» **Aim of the exercise**:
Within the listing below, the lines to output run from the one containing "buf := fun o => buf" through the one containing "(** [Y.shape]. *)"; copy them exactly and nothing else.

----- Data to examine

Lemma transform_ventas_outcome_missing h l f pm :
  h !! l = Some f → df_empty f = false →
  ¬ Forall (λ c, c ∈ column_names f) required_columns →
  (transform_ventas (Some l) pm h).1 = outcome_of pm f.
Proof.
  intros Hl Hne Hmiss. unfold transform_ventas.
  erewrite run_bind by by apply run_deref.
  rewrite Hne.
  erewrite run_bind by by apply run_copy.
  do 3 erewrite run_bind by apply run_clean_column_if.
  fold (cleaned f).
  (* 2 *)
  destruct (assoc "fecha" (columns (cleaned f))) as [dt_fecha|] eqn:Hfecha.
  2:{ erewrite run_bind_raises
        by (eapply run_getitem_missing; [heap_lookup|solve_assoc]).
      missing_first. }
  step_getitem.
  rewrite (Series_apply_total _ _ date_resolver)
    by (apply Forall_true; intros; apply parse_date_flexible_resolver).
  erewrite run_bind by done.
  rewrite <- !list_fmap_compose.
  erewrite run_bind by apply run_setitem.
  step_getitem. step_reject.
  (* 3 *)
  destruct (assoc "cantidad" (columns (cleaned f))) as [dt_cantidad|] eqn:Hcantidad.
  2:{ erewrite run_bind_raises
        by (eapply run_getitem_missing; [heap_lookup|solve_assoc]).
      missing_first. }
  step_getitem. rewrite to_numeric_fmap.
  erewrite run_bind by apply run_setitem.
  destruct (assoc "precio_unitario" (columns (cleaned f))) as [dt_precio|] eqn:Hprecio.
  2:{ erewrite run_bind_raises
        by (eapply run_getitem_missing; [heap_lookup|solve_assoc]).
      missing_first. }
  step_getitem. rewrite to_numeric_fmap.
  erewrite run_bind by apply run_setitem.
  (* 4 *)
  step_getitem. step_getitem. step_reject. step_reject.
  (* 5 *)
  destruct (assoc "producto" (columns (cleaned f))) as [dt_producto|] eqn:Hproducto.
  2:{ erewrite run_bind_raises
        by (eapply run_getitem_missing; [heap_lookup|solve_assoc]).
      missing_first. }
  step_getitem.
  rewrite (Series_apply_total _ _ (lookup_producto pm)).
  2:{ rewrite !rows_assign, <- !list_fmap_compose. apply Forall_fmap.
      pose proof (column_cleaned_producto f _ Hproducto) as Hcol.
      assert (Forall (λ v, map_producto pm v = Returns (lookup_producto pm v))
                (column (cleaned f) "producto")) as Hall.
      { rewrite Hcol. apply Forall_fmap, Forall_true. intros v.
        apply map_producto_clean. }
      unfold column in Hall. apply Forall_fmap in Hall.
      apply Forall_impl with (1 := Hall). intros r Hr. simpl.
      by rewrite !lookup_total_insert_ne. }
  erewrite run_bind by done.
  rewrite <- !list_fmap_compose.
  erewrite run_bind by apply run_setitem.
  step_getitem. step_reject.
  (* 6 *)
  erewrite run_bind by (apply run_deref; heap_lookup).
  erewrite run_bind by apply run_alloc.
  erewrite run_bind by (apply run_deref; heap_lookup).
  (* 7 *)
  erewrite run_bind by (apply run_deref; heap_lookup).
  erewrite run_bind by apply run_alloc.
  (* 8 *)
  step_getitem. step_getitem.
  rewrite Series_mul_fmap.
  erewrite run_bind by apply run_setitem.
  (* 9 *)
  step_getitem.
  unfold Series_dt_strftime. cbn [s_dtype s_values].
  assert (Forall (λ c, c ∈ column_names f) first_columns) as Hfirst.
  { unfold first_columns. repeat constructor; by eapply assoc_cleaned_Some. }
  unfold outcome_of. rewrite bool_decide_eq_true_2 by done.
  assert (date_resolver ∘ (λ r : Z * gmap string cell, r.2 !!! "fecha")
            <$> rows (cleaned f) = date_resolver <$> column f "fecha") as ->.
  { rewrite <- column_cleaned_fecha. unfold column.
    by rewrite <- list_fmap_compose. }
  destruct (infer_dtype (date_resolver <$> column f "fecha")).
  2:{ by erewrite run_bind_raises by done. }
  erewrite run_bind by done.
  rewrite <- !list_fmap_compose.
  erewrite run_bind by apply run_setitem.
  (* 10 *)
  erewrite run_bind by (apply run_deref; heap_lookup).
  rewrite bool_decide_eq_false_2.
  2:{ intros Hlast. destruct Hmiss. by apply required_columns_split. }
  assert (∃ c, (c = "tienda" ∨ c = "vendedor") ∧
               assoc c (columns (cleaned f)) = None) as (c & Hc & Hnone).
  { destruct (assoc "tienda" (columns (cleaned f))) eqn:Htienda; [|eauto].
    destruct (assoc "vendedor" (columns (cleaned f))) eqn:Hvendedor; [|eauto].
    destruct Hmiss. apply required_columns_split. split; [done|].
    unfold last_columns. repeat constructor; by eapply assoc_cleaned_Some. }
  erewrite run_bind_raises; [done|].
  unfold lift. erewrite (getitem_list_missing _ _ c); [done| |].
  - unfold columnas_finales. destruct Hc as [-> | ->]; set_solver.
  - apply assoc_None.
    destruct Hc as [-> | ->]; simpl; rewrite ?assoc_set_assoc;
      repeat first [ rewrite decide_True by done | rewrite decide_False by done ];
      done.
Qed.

----------
----- Data to examine

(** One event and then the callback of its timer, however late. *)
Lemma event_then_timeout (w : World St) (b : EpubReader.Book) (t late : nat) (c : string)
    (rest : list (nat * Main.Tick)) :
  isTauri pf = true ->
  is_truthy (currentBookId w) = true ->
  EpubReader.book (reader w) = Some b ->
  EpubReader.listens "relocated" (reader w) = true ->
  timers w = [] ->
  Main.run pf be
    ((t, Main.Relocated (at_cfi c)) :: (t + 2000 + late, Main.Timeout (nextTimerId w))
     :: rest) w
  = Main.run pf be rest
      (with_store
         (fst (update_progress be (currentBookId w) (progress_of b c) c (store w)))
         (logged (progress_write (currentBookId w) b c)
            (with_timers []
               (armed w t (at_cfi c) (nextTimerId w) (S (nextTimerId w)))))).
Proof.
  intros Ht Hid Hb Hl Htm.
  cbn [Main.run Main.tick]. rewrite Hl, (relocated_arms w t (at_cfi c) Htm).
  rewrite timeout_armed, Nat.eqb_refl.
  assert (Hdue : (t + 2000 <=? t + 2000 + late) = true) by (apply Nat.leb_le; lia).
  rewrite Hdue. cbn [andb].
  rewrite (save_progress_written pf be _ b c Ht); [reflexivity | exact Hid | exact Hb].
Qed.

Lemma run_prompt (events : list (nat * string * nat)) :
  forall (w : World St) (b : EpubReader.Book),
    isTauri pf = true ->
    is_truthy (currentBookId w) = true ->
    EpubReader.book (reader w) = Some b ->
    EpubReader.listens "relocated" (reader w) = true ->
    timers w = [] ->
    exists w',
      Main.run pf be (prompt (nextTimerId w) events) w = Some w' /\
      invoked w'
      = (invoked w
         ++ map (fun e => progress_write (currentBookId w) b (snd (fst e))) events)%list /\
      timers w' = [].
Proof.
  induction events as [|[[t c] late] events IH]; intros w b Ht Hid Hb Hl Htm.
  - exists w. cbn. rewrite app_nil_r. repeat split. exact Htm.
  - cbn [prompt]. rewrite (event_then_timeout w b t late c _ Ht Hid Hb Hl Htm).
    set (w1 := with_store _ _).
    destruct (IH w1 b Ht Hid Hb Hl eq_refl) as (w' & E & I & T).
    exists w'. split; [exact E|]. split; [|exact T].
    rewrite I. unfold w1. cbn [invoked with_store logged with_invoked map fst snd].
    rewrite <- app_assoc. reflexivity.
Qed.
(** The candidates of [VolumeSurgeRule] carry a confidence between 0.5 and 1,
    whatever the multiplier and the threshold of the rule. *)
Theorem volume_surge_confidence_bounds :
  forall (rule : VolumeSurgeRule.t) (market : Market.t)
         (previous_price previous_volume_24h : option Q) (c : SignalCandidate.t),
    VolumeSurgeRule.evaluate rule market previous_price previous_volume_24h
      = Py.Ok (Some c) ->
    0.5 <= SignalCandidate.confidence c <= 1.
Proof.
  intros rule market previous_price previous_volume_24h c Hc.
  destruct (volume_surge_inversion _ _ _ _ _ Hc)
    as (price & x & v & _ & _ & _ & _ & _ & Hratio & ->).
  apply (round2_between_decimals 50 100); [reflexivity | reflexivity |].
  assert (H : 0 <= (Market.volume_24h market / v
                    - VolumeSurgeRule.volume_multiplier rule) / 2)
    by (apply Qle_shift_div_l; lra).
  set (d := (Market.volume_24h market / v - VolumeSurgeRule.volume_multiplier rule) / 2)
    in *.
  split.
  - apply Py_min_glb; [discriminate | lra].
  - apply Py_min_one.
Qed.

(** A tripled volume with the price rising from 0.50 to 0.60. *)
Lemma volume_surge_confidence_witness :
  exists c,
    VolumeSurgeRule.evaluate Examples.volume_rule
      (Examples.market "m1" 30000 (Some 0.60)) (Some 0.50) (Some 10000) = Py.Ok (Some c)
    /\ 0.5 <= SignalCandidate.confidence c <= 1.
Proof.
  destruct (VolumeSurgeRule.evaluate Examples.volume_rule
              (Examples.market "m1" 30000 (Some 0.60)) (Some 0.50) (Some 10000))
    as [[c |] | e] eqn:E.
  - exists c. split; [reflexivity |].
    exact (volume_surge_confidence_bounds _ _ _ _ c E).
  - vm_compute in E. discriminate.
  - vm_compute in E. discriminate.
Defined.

----------
----- Data to examine

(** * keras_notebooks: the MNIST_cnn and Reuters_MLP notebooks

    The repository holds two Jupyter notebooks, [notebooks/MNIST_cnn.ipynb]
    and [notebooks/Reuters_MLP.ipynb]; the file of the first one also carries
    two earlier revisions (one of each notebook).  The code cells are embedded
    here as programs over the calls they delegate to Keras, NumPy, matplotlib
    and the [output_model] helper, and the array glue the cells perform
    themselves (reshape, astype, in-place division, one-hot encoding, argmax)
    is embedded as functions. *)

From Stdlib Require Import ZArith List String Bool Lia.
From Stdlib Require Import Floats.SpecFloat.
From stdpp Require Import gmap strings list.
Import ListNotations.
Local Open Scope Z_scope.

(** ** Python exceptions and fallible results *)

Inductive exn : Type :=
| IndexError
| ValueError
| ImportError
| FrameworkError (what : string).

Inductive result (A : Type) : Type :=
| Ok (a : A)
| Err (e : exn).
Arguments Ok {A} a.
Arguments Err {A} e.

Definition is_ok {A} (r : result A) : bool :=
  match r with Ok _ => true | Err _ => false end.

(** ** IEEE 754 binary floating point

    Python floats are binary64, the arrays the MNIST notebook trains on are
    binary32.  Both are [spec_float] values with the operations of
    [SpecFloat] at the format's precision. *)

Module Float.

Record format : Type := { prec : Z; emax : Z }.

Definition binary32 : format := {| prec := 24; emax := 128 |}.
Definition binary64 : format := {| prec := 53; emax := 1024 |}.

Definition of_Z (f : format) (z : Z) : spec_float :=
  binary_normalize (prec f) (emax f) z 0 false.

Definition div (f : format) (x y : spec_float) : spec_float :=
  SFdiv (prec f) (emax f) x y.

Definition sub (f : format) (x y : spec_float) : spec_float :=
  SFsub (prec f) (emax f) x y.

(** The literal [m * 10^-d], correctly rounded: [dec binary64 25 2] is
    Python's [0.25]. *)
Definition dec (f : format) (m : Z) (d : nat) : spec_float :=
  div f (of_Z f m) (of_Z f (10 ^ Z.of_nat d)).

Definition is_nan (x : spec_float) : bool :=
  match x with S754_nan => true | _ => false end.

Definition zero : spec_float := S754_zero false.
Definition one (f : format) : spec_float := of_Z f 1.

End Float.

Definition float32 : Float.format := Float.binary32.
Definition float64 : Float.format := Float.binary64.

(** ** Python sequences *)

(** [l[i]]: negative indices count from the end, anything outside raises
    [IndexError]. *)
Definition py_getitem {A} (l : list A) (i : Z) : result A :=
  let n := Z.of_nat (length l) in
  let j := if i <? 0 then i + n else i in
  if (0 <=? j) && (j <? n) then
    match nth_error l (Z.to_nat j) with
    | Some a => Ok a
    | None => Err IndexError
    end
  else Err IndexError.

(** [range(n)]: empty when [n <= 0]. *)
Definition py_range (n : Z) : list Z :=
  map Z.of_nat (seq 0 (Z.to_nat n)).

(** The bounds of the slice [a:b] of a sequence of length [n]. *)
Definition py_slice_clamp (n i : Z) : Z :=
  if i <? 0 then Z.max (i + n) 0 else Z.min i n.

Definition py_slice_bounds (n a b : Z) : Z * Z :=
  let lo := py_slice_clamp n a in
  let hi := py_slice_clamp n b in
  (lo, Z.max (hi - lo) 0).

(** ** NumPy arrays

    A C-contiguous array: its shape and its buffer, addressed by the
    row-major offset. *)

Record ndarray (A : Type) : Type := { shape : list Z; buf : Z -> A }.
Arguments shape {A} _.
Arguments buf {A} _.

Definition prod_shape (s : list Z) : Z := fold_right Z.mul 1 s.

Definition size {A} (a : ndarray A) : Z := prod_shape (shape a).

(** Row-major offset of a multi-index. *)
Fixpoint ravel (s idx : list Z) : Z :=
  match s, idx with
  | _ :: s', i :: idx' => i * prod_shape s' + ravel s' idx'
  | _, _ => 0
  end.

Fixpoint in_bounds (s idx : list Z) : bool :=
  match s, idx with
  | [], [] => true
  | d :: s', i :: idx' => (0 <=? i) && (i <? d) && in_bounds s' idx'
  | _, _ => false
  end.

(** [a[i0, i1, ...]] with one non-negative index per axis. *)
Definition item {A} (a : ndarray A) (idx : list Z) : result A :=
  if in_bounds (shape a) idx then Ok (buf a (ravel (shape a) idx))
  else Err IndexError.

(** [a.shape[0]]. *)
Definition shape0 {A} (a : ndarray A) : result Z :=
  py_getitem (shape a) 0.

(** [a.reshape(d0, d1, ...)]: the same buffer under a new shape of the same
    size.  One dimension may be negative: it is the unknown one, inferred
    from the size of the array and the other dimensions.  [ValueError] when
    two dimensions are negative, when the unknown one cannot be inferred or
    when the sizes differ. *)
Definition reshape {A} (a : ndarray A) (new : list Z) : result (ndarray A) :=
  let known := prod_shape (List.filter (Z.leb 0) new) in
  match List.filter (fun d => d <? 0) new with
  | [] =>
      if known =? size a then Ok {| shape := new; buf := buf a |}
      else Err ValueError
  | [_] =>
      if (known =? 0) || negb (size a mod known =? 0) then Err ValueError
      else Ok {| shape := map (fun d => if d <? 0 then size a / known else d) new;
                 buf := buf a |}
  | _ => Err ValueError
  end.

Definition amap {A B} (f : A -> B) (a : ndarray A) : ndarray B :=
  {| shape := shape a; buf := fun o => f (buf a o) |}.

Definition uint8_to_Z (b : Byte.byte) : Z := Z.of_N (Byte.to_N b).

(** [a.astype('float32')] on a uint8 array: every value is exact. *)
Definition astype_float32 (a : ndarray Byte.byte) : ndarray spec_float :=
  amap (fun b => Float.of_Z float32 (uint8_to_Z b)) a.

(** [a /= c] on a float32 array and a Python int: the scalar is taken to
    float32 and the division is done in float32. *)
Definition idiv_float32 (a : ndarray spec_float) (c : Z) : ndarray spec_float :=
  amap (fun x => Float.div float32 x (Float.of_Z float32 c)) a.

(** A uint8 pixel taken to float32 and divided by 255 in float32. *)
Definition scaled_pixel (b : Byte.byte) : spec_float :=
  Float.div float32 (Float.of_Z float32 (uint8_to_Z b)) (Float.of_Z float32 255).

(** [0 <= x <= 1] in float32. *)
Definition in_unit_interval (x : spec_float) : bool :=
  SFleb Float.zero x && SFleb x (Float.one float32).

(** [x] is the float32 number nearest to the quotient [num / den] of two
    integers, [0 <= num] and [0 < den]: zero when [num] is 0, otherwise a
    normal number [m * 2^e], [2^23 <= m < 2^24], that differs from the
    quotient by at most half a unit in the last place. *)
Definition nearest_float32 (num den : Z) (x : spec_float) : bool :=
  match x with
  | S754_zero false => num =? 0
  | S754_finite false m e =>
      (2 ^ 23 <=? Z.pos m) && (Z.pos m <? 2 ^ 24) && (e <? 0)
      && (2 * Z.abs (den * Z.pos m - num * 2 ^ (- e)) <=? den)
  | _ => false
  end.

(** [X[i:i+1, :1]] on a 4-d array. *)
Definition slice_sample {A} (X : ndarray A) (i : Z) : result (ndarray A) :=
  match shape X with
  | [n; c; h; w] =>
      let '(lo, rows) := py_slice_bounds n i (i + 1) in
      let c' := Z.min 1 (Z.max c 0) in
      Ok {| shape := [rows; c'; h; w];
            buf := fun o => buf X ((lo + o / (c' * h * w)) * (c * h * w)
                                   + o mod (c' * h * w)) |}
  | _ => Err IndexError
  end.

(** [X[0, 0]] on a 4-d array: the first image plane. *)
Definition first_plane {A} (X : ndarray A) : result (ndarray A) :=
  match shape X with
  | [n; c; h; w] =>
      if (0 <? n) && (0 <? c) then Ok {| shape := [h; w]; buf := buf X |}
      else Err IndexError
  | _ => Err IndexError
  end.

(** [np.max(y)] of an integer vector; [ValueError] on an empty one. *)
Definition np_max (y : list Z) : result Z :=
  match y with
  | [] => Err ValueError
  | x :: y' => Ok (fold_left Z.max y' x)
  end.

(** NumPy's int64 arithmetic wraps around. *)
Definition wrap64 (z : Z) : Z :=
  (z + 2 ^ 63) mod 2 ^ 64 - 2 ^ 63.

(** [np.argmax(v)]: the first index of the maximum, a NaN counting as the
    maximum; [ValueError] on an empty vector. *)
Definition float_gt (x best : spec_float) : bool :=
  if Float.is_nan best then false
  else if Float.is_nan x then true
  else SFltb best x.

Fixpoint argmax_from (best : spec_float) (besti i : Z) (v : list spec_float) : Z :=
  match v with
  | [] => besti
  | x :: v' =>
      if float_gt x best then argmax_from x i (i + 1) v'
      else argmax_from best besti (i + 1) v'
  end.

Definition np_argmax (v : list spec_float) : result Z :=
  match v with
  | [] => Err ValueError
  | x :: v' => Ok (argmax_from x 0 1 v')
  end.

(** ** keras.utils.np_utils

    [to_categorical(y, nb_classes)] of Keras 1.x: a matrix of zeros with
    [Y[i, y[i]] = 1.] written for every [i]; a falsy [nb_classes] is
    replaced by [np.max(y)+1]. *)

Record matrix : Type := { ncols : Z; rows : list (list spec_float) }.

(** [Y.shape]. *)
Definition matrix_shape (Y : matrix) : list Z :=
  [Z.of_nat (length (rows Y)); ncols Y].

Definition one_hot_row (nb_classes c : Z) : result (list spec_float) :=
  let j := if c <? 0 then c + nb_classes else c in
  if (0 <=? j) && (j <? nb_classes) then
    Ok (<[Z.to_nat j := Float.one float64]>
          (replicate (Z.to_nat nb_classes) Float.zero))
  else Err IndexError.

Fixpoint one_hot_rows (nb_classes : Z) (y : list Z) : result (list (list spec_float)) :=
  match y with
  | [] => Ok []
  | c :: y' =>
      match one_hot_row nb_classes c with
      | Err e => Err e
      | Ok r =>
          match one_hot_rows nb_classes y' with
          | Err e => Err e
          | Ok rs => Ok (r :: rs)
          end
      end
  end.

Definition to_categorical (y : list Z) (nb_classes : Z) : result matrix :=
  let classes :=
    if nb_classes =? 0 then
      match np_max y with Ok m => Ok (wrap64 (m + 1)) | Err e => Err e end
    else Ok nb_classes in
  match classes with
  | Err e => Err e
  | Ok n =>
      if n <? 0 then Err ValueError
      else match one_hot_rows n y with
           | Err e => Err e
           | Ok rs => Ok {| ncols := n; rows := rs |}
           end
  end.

----------

» **Task response**:
            buf := fun o => buf X ((lo + o / (c' * h * w)) * (c * h * w)
                                   + o mod (c' * h * w)) |}
  | _ => Err IndexError
  end.

(** [X[0, 0]] on a 4-d array: the first image plane. *)
Definition first_plane {A} (X : ndarray A) : result (ndarray A) :=
  match shape X with
  | [n; c; h; w] =>
      if (0 <? n) && (0 <? c) then Ok {| shape := [h; w]; buf := buf X |}
      else Err IndexError
  | _ => Err IndexError
  end.

(** [np.max(y)] of an integer vector; [ValueError] on an empty one. *)
Definition np_max (y : list Z) : result Z :=
  match y with
  | [] => Err ValueError
  | x :: y' => Ok (fold_left Z.max y' x)
  end.

(** NumPy's int64 arithmetic wraps around. *)
Definition wrap64 (z : Z) : Z :=
  (z + 2 ^ 63) mod 2 ^ 64 - 2 ^ 63.

(** [np.argmax(v)]: the first index of the maximum, a NaN counting as the
    maximum; [ValueError] on an empty vector. *)
Definition float_gt (x best : spec_float) : bool :=
  if Float.is_nan best then false
  else if Float.is_nan x then true
  else SFltb best x.

Fixpoint argmax_from (best : spec_float) (besti i : Z) (v : list spec_float) : Z :=
  match v with
  | [] => besti
  | x :: v' =>
      if float_gt x best then argmax_from x i (i + 1) v'
      else argmax_from best besti (i + 1) v'
  end.

Definition np_argmax (v : list spec_float) : result Z :=
  match v with
  | [] => Err ValueError
  | x :: v' => Ok (argmax_from x 0 1 v')
  end.

(** ** keras.utils.np_utils

    [to_categorical(y, nb_classes)] of Keras 1.x: a matrix of zeros with
    [Y[i, y[i]] = 1.] written for every [i]; a falsy [nb_classes] is
    replaced by [np.max(y)+1]. *)

Record matrix : Type := { ncols : Z; rows : list (list spec_float) }.

(** [Y.shape]. *)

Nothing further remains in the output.